Turn2Us have a very detailed and helpful guide to the ins and outs of ESA (alongside this Benefit Calculator tool) but it’s essentially a fortnightly benefit payment available to those who’ve made National Insurance contributions (e.g. been in steady work) for the past two years. If you fit the bill, New Style ESA payments will depend on your age and a capability assessment and can range from £57.90 a week to £111.65, with amounts varying if you claim Universal Credit (see below) too or any other benefits. It’s not loads but it’s something. New Style Jobseekers Allowance too can be applied for by anyone who works less than 16 hours a week and is looking for employment but it may be unlikely for people who’ve not paid any NI contributions over the past three years to have their claims approved (because the government doesn’t understand how to lift people out of poverty, innit!).


The sphere we will all be working in from now. Remote working is about to take over for a long time so if you’ve got skills that can be employed via nothing more than an internet connection, think about how they can be used.

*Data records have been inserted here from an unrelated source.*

(** * GPU acquisition through concurrency limits: a model of [flows/demo3/main.py]

    The development embeds the acquisition protocol of the demo3 flows:
    the parsing of the worker configuration ([get_worker_gpu_ids]), the
    [acquire_gpu] generator together with the context-manager protocol that
    drives it, the three simulated work units and the two flows built from
    them.

    Conventions.
    - Python [str] values are [string]s, a character standing for a code
      point below 256.  [int] is modelled on all of them, the other string
      functions on ASCII text.
    - Python [int] values are [Z]; [int(str)] refuses more digits than
      CPython's limit for integer string conversion, 4300 unless configured
      otherwise.
    - [contextlib] differs between versions of CPython in what it does with
      a generator that yields again; the [Interpreter] class carries the
      choice and the model is generic in it.
    - [os.environ] is a [gmap string string].
    - The limiter service reached through [prefect.concurrency.sync.concurrency]
      is an interface ([LimiterClient]); the model is generic in it.
    - Every observable action (log record, limiter call, printed line) is an
      [event]; a computation returns the events it emitted, in order. *)

From Stdlib Require Import ZArith Ascii String List.
From stdpp Require Import base numbers option list strings gmap pretty sorting.

Local Open Scope Z_scope.
Local Open Scope string_scope.
Local Open Scope list_scope.

#[local] Arguments String.append !_ _ / : simpl nomatch.

(** ** Exceptions *)

(** The exception classes the module can observe.  [InvalidLiteral tok] is
    the [ValueError] raised by [int(tok)]; its message is
    ["invalid literal for int() with base 10: "] followed by [repr(tok)],
    or the one about the digit limit when [tok] has too many digits.
    [OtherException cls] stands for an instance of any class that is none
    of the classes listed before it. *)
Inductive exn : Type :=
  | ValueError (msg : string)
  | InvalidLiteral (tok : string)
  | RuntimeError (msg : string)
  | AcquireConcurrencySlotTimeoutError
  | ConcurrencySlotAcquisitionError
  | OtherException (cls : string).

Global Instance exn_eq_dec : EqDecision exn.
Proof. solve_decision. Defined.

(** [isinstance(e, ValueError)]. *)
Definition is_value_error (e : exn) : bool :=
  match e with
  | ValueError _ | InvalidLiteral _ => true
  | _ => false
  end.

(** The tuple of the [except] clause at line 110. *)
Definition is_contention (e : exn) : bool :=
  match e with
  | AcquireConcurrencySlotTimeoutError | ConcurrencySlotAcquisitionError => true
  | _ => false
  end.

(** How a probe can fail, seen from the service. *)
Inductive probe_failure : Type :=
  | SlotOccupied                 (* no slot came free within the timeout *)
  | ServiceUnreachable           (* the request did not reach the service *)
  | ServiceError (status : Z).   (* the service answered with an error status *)

(** The exception [prefect.concurrency.sync.concurrency] raises for a failed
    probe: the timeout has a class of its own, and every other failure of
    the request is wrapped in [ConcurrencySlotAcquisitionError]. *)
Definition client_exception (f : probe_failure) : exn :=
  match f with
  | SlotOccupied => AcquireConcurrencySlotTimeoutError
  | ServiceUnreachable | ServiceError _ => ConcurrencySlotAcquisitionError
  end.

Inductive result (A : Type) : Type :=
  | Ret (a : A)
  | Raise (e : exn).
Arguments Ret {A} a.
Arguments Raise {A} e.

(** ** Strings: [str.split], [int], [str.upper] *)

Module PyStr.

(** [s.split(sep)] for a one-character separator: never returns the empty
    list, and keeps empty fields. *)
Fixpoint split (sep : ascii) (s : string) : list string :=
  match s with
  | EmptyString => [EmptyString]
  | String c r =>
      if Ascii.eqb c sep then EmptyString :: split sep r
      else match split sep r with
           | h :: t => String c h :: t
           | [] => [String c EmptyString]
           end
  end.

(** [sep.join(l)]. *)
Fixpoint join (sep : string) (l : list string) : string :=
  match l with
  | [] => EmptyString
  | [x] => x
  | x :: r => x +:+ sep +:+ join sep r
  end.

(** ASCII characters for which [str.isspace] holds; [str.split()] cuts at
    them. *)
Definition is_space (c : ascii) : bool :=
  let n := nat_of_ascii c in
  ((9 <=? n)%nat && (n <=? 13)%nat) || ((28 <=? n)%nat && (n <=? 32)%nat).

Definition is_digit (c : ascii) : bool :=
  let n := nat_of_ascii c in (48 <=? n)%nat && (n <=? 57)%nat.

But honestly, it might be more useful to skip to the below section.

Interim employment

Meanwhile, in the physical world, if you don’t want to go on JA and are in a position where you need concrete, regular employment, there are a few industries that are hiring. Healthcare services need support workers, including admin positions and supermarkets are on a “hiring spree” thanks to the British public revealing that a ‘Blitz spirit’ actually means hoarding looroll. Also hiring are the likes of Amazon, Uber Eats and Deliveroo but if you have any choice in the matter, avoid. Especially Amazon.

Reach out

All this is going to be a lot. Don’t be afraid to reach out to friends, support groups, the internet at large. If you’re really struggling, ask for help, whether that’s via the Facebook mutual aid groups popping up, grassroots organisations and charities, or just Twitter. There’s absolutely no shame in reaching out for a parachute. And people are willing to help, whether that’s through private philanthropy (hello Britney Spears) or more stable, long-term solutions.

Universal Credit

The big beast. If you don’t qualify for Statutory Sick Pay (SSP) because you earn under £118 a week/are self-employed, or if you do qualify for SSP but still desperately need a further buffer, look to UC. It’s a system that’s not really fit for purpose but consider it regardless if you’re worried. You can claim online alongside ‘New Style' Employment and Support Allowance for the monthly benefit, which is means-tested, if you’re over 18. For the time being, the government has also suspended the Minimum Income Floor (a sum that’s supposed to predict how much you could be earning and screw your UC payments based on that) and no sick note is needed to claim UC. There is, however, still a five week wait for payments to kick in, unless you get an advance payment -- which is then taken out of future payouts. It's almost as if… UC pushes people further into poverty...

Sick pay

Self-employed people: sorry, stop reading please. There is nothing for you here. As for those on a zero hours contract, don’t believe the hype -- you may actually be able to claim this (underwhelming) £94.25 a week, providing you earn over £118 a week and don’t belong to an ineligible category. If you meet the requirements but your employer still says no, because they’re a greedy capitalist bird, it’s time to get in touch with the likes of Citizens Advice or our old friends, the unions.